======== DATA FOR ANALYSIS ========

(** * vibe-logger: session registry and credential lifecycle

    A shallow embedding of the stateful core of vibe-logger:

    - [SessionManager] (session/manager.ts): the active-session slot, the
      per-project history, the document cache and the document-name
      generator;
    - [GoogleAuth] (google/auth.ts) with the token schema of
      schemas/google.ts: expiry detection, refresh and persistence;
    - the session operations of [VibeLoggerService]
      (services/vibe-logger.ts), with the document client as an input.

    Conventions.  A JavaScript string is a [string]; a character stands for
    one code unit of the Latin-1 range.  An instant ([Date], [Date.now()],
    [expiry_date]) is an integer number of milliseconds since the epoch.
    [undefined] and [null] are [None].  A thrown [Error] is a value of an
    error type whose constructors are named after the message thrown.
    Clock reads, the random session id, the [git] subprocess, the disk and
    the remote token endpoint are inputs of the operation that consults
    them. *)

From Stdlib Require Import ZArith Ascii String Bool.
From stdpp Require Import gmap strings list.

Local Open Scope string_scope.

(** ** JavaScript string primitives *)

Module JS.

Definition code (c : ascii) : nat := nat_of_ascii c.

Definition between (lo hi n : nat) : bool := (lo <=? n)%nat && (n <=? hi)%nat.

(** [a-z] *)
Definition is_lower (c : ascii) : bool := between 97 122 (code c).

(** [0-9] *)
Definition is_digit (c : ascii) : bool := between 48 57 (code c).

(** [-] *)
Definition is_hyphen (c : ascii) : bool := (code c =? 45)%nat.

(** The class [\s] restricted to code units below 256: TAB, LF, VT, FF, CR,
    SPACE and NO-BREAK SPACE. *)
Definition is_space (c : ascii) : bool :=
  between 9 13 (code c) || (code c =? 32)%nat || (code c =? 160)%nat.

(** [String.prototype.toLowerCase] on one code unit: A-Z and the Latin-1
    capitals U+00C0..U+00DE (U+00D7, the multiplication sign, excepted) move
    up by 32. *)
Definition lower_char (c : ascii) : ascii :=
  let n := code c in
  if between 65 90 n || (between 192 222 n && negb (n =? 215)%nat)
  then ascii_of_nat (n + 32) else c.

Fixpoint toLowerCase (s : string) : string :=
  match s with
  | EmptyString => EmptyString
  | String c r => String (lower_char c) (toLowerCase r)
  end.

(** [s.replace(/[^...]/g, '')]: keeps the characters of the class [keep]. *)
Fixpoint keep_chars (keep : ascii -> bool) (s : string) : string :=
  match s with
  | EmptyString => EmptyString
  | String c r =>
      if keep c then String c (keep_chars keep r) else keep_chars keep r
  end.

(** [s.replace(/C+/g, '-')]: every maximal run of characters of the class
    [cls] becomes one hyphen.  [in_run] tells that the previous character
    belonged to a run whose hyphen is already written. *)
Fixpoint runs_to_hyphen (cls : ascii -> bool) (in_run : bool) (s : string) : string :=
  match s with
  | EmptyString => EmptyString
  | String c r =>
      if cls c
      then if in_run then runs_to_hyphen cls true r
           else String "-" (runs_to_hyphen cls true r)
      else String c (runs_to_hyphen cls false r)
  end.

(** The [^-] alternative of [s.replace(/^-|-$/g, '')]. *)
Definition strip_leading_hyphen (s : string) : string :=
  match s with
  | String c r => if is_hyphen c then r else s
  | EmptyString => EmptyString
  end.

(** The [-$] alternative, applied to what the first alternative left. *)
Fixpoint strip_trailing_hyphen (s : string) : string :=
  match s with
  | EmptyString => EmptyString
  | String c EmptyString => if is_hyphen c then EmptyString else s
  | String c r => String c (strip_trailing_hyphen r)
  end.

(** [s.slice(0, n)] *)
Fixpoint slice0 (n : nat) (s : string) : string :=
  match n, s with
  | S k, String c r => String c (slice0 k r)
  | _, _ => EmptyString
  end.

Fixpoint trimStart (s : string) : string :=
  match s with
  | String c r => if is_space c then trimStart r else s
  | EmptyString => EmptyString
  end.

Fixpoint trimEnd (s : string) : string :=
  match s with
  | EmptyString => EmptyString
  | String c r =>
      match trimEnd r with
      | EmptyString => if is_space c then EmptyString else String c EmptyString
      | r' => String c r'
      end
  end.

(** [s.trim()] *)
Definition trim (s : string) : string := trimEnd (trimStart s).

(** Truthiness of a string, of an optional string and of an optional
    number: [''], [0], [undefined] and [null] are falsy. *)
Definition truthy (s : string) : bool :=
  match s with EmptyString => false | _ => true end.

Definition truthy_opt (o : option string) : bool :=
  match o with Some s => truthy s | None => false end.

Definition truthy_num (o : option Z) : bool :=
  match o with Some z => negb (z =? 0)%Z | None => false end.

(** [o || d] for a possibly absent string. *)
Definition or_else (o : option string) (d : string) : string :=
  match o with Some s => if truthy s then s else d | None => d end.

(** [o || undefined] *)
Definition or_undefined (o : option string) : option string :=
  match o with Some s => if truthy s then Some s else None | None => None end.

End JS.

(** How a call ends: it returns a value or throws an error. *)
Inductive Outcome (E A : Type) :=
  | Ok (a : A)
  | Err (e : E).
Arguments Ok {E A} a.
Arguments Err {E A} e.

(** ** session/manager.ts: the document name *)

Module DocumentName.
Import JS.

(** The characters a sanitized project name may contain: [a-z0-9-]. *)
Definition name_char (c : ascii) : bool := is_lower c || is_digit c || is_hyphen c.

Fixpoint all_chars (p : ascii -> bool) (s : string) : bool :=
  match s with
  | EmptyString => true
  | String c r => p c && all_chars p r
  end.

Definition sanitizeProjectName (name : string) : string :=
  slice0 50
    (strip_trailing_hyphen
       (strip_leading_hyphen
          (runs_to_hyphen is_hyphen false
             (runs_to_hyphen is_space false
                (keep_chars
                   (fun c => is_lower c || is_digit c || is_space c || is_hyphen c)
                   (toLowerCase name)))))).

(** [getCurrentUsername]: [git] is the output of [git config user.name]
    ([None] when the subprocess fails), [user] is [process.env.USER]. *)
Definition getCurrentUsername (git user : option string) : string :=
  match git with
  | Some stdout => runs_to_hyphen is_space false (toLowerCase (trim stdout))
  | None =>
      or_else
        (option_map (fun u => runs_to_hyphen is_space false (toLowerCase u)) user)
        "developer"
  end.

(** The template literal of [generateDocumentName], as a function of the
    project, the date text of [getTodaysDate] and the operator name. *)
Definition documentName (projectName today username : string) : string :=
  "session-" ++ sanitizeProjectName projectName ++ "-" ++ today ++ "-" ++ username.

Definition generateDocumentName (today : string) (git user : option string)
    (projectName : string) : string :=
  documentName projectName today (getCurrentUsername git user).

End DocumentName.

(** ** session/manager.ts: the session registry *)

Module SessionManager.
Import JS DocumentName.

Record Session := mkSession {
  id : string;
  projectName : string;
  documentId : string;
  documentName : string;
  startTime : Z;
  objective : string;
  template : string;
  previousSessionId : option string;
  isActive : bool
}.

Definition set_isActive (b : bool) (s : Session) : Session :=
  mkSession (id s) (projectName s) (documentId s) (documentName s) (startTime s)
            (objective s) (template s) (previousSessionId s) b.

========

* [PROMPT]
Your answer should consist of the lines from the line with "Fixpoint keep_chars (keep" to the line with "(** [s.replace(/C+/g, '-')]: every" above, repeated exactly, both ends included.

* [ANSWER SECTION]
Fixpoint keep_chars (keep : ascii -> bool) (s : string) : string :=
  match s with
  | EmptyString => EmptyString
  | String c r =>
      if keep c then String c (keep_chars keep r) else keep_chars keep r
  end.

(** [s.replace(/C+/g, '-')]: every maximal run of characters of the class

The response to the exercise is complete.